Presiden Prabowo Optimistis Dana Kelolaan Danantara Tembus 1 Triliun Dolar AS

Presiden Republik Indonesia, Prabowo Subianto, memberikan arahan penting terkait pengelolaan Badan Pengelola Investasi Daya Anagata Nusantara (Danantara). Dalam sebuah pertemuan yang dihadiri oleh jajaran pengurus hingga direksi Badan Usaha Milik Negara (BUMN), Presiden Prabowo menekankan perlunya pengelolaan yang optimal dan transparan terhadap aset bangsa yang sangat berpotensi ini.

markdown * Potensi Kekayaan Negara: Presiden Prabowo menyampaikan keyakinannya bahwa kekayaan Danantara berpotensi menembus angka 1 triliun Dolar AS. Proyeksi ini didasarkan pada perhitungan aset-aset yang dimiliki Indonesia.
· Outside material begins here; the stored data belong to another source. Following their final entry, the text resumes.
(* ===== verification/LabrpcWorld.v ===== *)
(** * LabrpcWorld: the goroutines of [src/src/labrpc/labrpc.go]

    A [World] is a network with its servers and the calls in progress.  A call
    has three goroutines: the caller ([Client]), [processReq] ([Proc]) and the
    handler ([Handler]).  [step] runs one of them up to its next critical
    section or channel operation, or lets the test change the network. *)
From S2P Require Import Prelude GoStrings Labrpc.
From stdpp Require Import base gmap strings option list.
From Stdlib Require Import ZArith Lia.
#[local] Open Scope Z_scope.
#[local] Open Scope go_scope.

(** Where a request goes, as [processReq] read it. *)
Record Target {Name : Type} := mkTarget {
  t_servername : Name;
  t_server : nat;
  t_reliable : bool;
  t_longreordering : bool
}.
Arguments Target : clear implicits.

(** The caller: before the first [select], waiting on [replyCh], returned. *)
Inductive Client {Value : Type} :=
| CSending
| CWaiting
| CReturned (okay : bool) (v : Value).
Arguments Client : clear implicits.

(** [processReq]: started; about to execute the request; in its loop; after the
    loop with what it received; waiting for a timer set to [ms], after which the
    reply is sent and, if [counts], its bytes are counted; about to count;
    sending on [replyCh]; ended. *)
Inductive Proc {Name : Type} :=
| PNone
| PStart
| PSend (t : Target Name)
| PWait (t : Target Name)
| PLeft (t : Target Name) (rep : option replyMsg)
| PTimer (ms : Z) (rep : replyMsg) (counts : bool)
| PCount (rep : replyMsg)
| PReply (rep : replyMsg)
| PDone.
Arguments Proc : clear implicits.

(** The goroutine of [dispatch]: started, in the handler, sending on [ech],
    ended. *)
Inductive Handler {rtype Value : Type} :=
| HNone
| HStart (sid : nat)
| HRunning (sid : nat) (r : Rcvr rtype) (m : Method rtype) (argv replyv : Value)
| HReturned (rep : replyMsg)
| HDone.
Arguments Handler : clear implicits.

Record Call {Name rtype Value : Type} := mkCall {
  c_req : reqMsg Name rtype;
  c_reply0 : Value;              (* the caller's reply variable *)
  c_client : Client Value;
  c_proc : Proc Name;
  c_handler : Handler rtype Value;
  c_drain : bool                 (* a goroutine waits to drain [ech] *)
}.
Arguments Call : clear implicits.

Section CallUpdates.
Context {Name rtype Value : Type}.
Notation Call := (Call Name rtype Value).
#[export] Instance upd_c_client : Upd (R := Call) c_client := fun x r =>
  mkCall _ _ _ (c_req r) (c_reply0 r) x (c_proc r) (c_handler r) (c_drain r).
#[export] Instance upd_c_proc : Upd (R := Call) c_proc := fun x r =>
  mkCall _ _ _ (c_req r) (c_reply0 r) (c_client r) x (c_handler r) (c_drain r).
#[export] Instance upd_c_handler : Upd (R := Call) c_handler := fun x r =>
  mkCall _ _ _ (c_req r) (c_reply0 r) (c_client r) (c_proc r) x (c_drain r).
#[export] Instance upd_c_drain : Upd (R := Call) c_drain := fun x r =>
  mkCall _ _ _ (c_req r) (c_reply0 r) (c_client r) (c_proc r) (c_handler r) x.
End CallUpdates.

Section World.
Context {Name : Type} `{Countable Name} {rtype Value : Type}.
Notation Network := (Network Name).
Notation Server := (Server rtype).
Notation reqMsg := (reqMsg Name rtype).
Notation Target := (Target Name).
Notation Proc := (Proc Name).
Notation Call := (Call Name rtype Value).

(** [reflect.TypeOf], a new zero value, and labgob: what is written and whether
    there was no error; the variable after decoding into it and whether there
    was no error. *)
Context (TypeOf : Value → rtype) (New : rtype → Value).
Context (gob_Encode : Value → bytes * bool) (gob_Decode : Value → bytes → Value * bool).

(** [handles r m argv replyv v]: the method [m] of the receiver [r], called with
    [argv] and a pointer to [replyv], may return with [v] there. *)
Context (handles : Rcvr rtype → Method rtype → Value → Value → Value → Prop).

Record World := mkWorld {
  w_net : Network;
  w_heap : gmap nat Server;
  w_calls : gmap nat Call;
  w_done : bool;                 (* [rn.done] is closed *)
  w_taking : bool                (* the goroutine of [MakeNetwork] runs *)
}.

#[local] Instance upd_w_net : Upd w_net := fun x r =>
  mkWorld x (w_heap r) (w_calls r) (w_done r) (w_taking r).
#[local] Instance upd_w_heap : Upd w_heap := fun x r =>
  mkWorld (w_net r) x (w_calls r) (w_done r) (w_taking r).
#[local] Instance upd_w_calls : Upd w_calls := fun x r =>
  mkWorld (w_net r) (w_heap r) x (w_done r) (w_taking r).
#[local] Instance upd_w_done : Upd w_done := fun x r =>
  mkWorld (w_net r) (w_heap r) (w_calls r) x (w_taking r).
#[local] Instance upd_w_taking : Upd w_taking := fun x r =>
  mkWorld (w_net r) (w_heap r) (w_calls r) (w_done r) x.

Definition World_init : World := mkWorld MakeNetwork ∅ ∅ false true.

Definition set_call (c : nat) (cs : Call) (w : World) : World :=
  w <| w_calls := <[c := cs]> (w_calls w) |>.

(** ** [Call] *)
Definition Call_request (en : Name) (meth : string) (argv : Value) (c : nat) : result reqMsg :=
  let '(b, okay) := gob_Encode argv in
  if okay then Ok (mkReqMsg _ _ en meth (TypeOf argv) b c) else Panic.

Definition Call_reply (rep : replyMsg) (reply0 : Value) : result (bool * Value) :=
  if ok rep then
    let '(v, okay) := gob_Decode reply0 (reply rep) in
    if okay then Ok (true, v) else Fatal "ClientEnd.Call(): decode reply"
  else Ok (false, reply0).

Definition new_call (req : reqMsg) (reply0 : Value) : Call :=
  mkCall _ _ _ req reply0 CSending PNone HNone false.

(** ** [processReq]

    [draw] stands for what [rand.Int] or [rand.Intn] gives. *)
Definition failed : replyMsg := mkReplyMsg false [].

(** Up to the [if] on the information read. *)
Definition after_read (i : EndnameInfo) (longDelays : bool) (draw : Z) : Proc :=
  match i_servername i, i_server i with
  | Some sn, Some sid =>
      if i_enabled i then PSend (mkTarget _ sn sid (i_reliable i) (i_longreordering i))
      else PTimer (if longDelays then draw mod 7000 else draw mod 100) failed false
  | _, _ => PTimer (if longDelays then draw mod 7000 else draw mod 100) failed false
  end.

Definition drops (rel : bool) (draw : Z) : bool := negb rel && (draw mod 1000 <? 100).

(** After the loop, and the second [isServerDead]. *)
Definition after_loop (t : Target) (rep : option replyMsg) (serverDead : bool)
    (draw draw2 draw3 draw4 : Z) : Proc :=
  match rep with
  | None => PReply failed
  | Some r =>
      if serverDead then PReply failed
      else if drops (t_reliable t) draw then PReply failed
      else if t_longreordering t && (draw2 mod 900 <? 600) then
        PTimer (200 + draw4 mod (1 + draw3 mod 2000)) r true
      else PCount r
  end.

(** ** The handler *)

(** [Server.dispatch] and [Service.dispatch] up to the call of the method. *)
Definition dispatch (req : reqMsg) (sid : nat) (rs : Server) : result (Server * Handler rtype Value) :=
  match Server_dispatch req rs with
  | Panic => Panic
  | Fatal msg => Fatal msg
  | Ok (rs, service, methodName) =>
      match Service_dispatch methodName service with
      | Panic => Panic
      | Fatal msg => Fatal msg
      | Ok (method, replyType) =>
          let '(argv, _) := gob_Decode (New (argsType req)) (args req) in
          Ok (rs, HRunning sid (rcvr service) method argv (New replyType))
      end
  end.

(** From the return of the method to the return of [dispatch]. *)
Definition dispatch_reply (replyv : Value) : replyMsg := mkReplyMsg true (fst (gob_Encode replyv)).

(** ** The test *)
Inductive Admin :=
| AReliable (yes : bool)
| ALongReordering (yes : bool)
| ALongDelays (yes : bool)
| AMakeEnd (en : Name)
| ADeleteEnd (en : Name)
| AAddServer (sn : Name) (sid : nat)
| ADeleteServer (sn : Name)
| AConnect (en sn : Name)
| AEnable (en : Name) (yes : bool)
| AMakeServer (sid : nat)
| AAddService (sid : nat) (r : Rcvr rtype).

(** A new server is a new pointer; a pointer to a server has a server. *)
Definition admin (a : Admin) (w : World) : result World :=
  let set rn := Ok (w <| w_net := rn |>) in
  match a with
  | AReliable yes => set (Reliable yes (w_net w))
  | ALongReordering yes => set (LongReordering yes (w_net w))
  | ALongDelays yes => set (LongDelays yes (w_net w))
  | AMakeEnd en =>
      match MakeEnd en (w_net w) with
      | Ok (rn, _) => set rn | Fatal msg => Fatal msg | Panic => Panic
      end
  | ADeleteEnd en =>
      match DeleteEnd en (w_net w) with
      | Ok rn => set rn | Fatal msg => Fatal msg | Panic => Panic
      end
  | AAddServer sn sid =>
      match w_heap w !! sid with Some _ => set (AddServer sn sid (w_net w)) | None => Panic end
  | ADeleteServer sn => set (DeleteServer sn (w_net w))
  | AConnect en sn => set (Connect en sn (w_net w))
  | AEnable en yes => set (Enable en yes (w_net w))
  | AMakeServer sid =>
      match w_heap w !! sid with
      | Some _ => Panic
      | None => Ok (w <| w_heap := <[sid := MakeServer]> (w_heap w) |>)
      end
  | AAddService sid r =>
      match w_heap w !! sid with
      | Some rs => Ok (w <| w_heap := <[sid := AddService (MakeService r) rs]> (w_heap w) |>)
      | None => Panic
      end
  end.

(** ** Steps *)
Inductive Event :=
| ECall (c : nat) (en : Name) (meth : string) (argv : Value)
| ETake (c : nat) | EDestroyed (c : nat)
| ERead (c : nat) | EDropRequest (c : nat) | EExecute (c : nat)
| EInvoke (c : nat) (sid : nat) (r : Rcvr rtype) (m : Method rtype) (argv : Value)
| EHandled (c : nat) (v : Value)
| EReceive (c : nat) | EPoll (c : nat) | EDrain (c : nat) | ELeave (c : nat)
| EFire (c : nat) | ECount (c : nat) | EReturn (c : nat)
| ECleanup | EExit
| EAdmin (a : Admin).

Inductive step (w : World) : Event → World → Prop :=
| step_call c en meth argv reply0 req :
    w_calls w !! c = None → Call_request en meth argv c = Ok req →
    step w (ECall c en meth argv) (set_call c (new_call req reply0) w)
| step_take c cs :
    w_calls w !! c = Some cs → c_client cs = CSending → w_taking w = true →
    step w (ETake c)
      (set_call c (cs <| c_client := CWaiting |> <| c_proc := PStart |>)
         (w <| w_net := take_request (c_req cs) (w_net w) |>))
| step_destroyed c cs :
    w_calls w !! c = Some cs → c_client cs = CSending → w_done w = true →
    step w (EDestroyed c) (set_call c (cs <| c_client := CReturned false (c_reply0 cs) |>) w)
| step_read c cs draw :
    w_calls w !! c = Some cs → c_proc cs = PStart → 0 <= draw →
    step w (ERead c)
      (set_call c (cs <| c_proc :=
         after_read (readEndnameInfo (endname (c_req cs)) (w_net w)) (longDelays (w_net w)) draw |>) w)
| step_drop c cs t draw :
    w_calls w !! c = Some cs → c_proc cs = PSend t → 0 <= draw → drops (t_reliable t) draw = true →
    step w (EDropRequest c) (set_call c (cs <| c_proc := PReply failed |>) w)
| step_execute c cs t draw :
    w_calls w !! c = Some cs → c_proc cs = PSend t → 0 <= draw → drops (t_reliable t) draw = false →
    step w (EExecute c)
      (set_call c (cs <| c_proc := PWait t |> <| c_handler := HStart (t_server t) |>) w)
| step_invoke c cs sid rs rs' r m argv replyv :
    w_calls w !! c = Some cs → c_handler cs = HStart sid → w_heap w !! sid = Some rs →
    dispatch (c_req cs) sid rs = Ok (rs', HRunning sid r m argv replyv) →
    step w (EInvoke c sid r m argv)
      (set_call c (cs <| c_handler := HRunning sid r m argv replyv |>)
         (w <| w_heap := <[sid := rs']> (w_heap w) |>))
| step_handled c cs sid r m argv replyv v :
    w_calls w !! c = Some cs → c_handler cs = HRunning sid r m argv replyv →
    handles r m argv replyv v →
    step w (EHandled c v) (set_call c (cs <| c_handler := HReturned (dispatch_reply v) |>) w)
| step_receive c cs t rep :
    w_calls w !! c = Some cs → c_proc cs = PWait t → c_handler cs = HReturned rep →
    step w (EReceive c)
      (set_call c (cs <| c_proc := PLeft t (Some rep) |> <| c_handler := HDone |>) w)
| step_poll c cs t :
    w_calls w !! c = Some cs → c_proc cs = PWait t →
    step w (EPoll c)
      (set_call c
         (if isServerDead (endname (c_req cs)) (t_servername t) (t_server t) (w_net w)
          then cs <| c_proc := PLeft t None |> <| c_drain := true |> else cs) w)
| step_drain c cs rep :
    w_calls w !! c = Some cs → c_drain cs = true → c_handler cs = HReturned rep →
    step w (EDrain c) (set_call c (cs <| c_handler := HDone |> <| c_drain := false |>) w)
| step_leave c cs t rep draw draw2 draw3 draw4 :
    w_calls w !! c = Some cs → c_proc cs = PLeft t rep →
    0 <= draw → 0 <= draw2 → 0 <= draw3 → 0 <= draw4 →
    step w (ELeave c)
      (set_call c (cs <| c_proc :=
         after_loop t rep (isServerDead (endname (c_req cs)) (t_servername t) (t_server t) (w_net w))
           draw draw2 draw3 draw4 |>) w)
| step_fire c cs ms rep counts :
    w_calls w !! c = Some cs → c_proc cs = PTimer ms rep counts →
    step w (EFire c) (set_call c (cs <| c_proc := if counts then PCount rep else PReply rep |>) w)
| step_count c cs rep :
    w_calls w !! c = Some cs → c_proc cs = PCount rep →
    step w (ECount c)
      (set_call c (cs <| c_proc := PReply rep |>) (w <| w_net := count_reply rep (w_net w) |>))
| step_return c cs rep okay v :
    w_calls w !! c = Some cs → c_client cs = CWaiting → c_proc cs = PReply rep →
    Call_reply rep (c_reply0 cs) = Ok (okay, v) →
    step w (EReturn c) (set_call c (cs <| c_client := CReturned okay v |> <| c_proc := PDone |>) w)
| step_cleanup :
    w_done w = false → step w ECleanup (w <| w_done := true |>)
| step_exit :
    w_done w = true → step w EExit (w <| w_taking := false |>)
| step_admin a w' :
    admin a w = Ok w' → step w (EAdmin a) w'.

Inductive run (w : World) : list Event → World → Prop :=
| run_nil : run w [] w
| run_snoc tr w1 e w2 : run w tr w1 → step w1 e w2 → run w (tr ++ [e]) w2.
End World.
Dengan pengelolaan yang tepat, dana yang dihasilkan dapat memberikan kontribusi signifikan bagi kemajuan bangsa. * Pentingnya Pengelolaan yang Baik: Presiden menekankan agar Danantara dikelola dengan sebaik-baiknya, dengan sistem yang transparan dan ketat. Hal ini bertujuan untuk menjaga kekayaan negara dan mendorong kebangkitan ekonomi. * Instruksi kepada Jajaran Direksi: Presiden Prabowo meminta kepada seluruh jajaran direksi untuk bekerja dengan sungguh-sungguh dan meninggalkan praktik-praktik yang tidak efisien atau tidak benar. Ia menegaskan pentingnya integritas dan akuntabilitas dalam pengelolaan aset negara. * Evaluasi Kinerja Direksi: Manajemen BUMN diminta untuk melakukan evaluasi terhadap kinerja, watak, akhlak, dan prestasi para direksi. Presiden Prabowo menegaskan bahwa direksi yang tidak berprestasi, bermalas-malasan, atau melakukan penyalahgunaan wewenang harus diganti.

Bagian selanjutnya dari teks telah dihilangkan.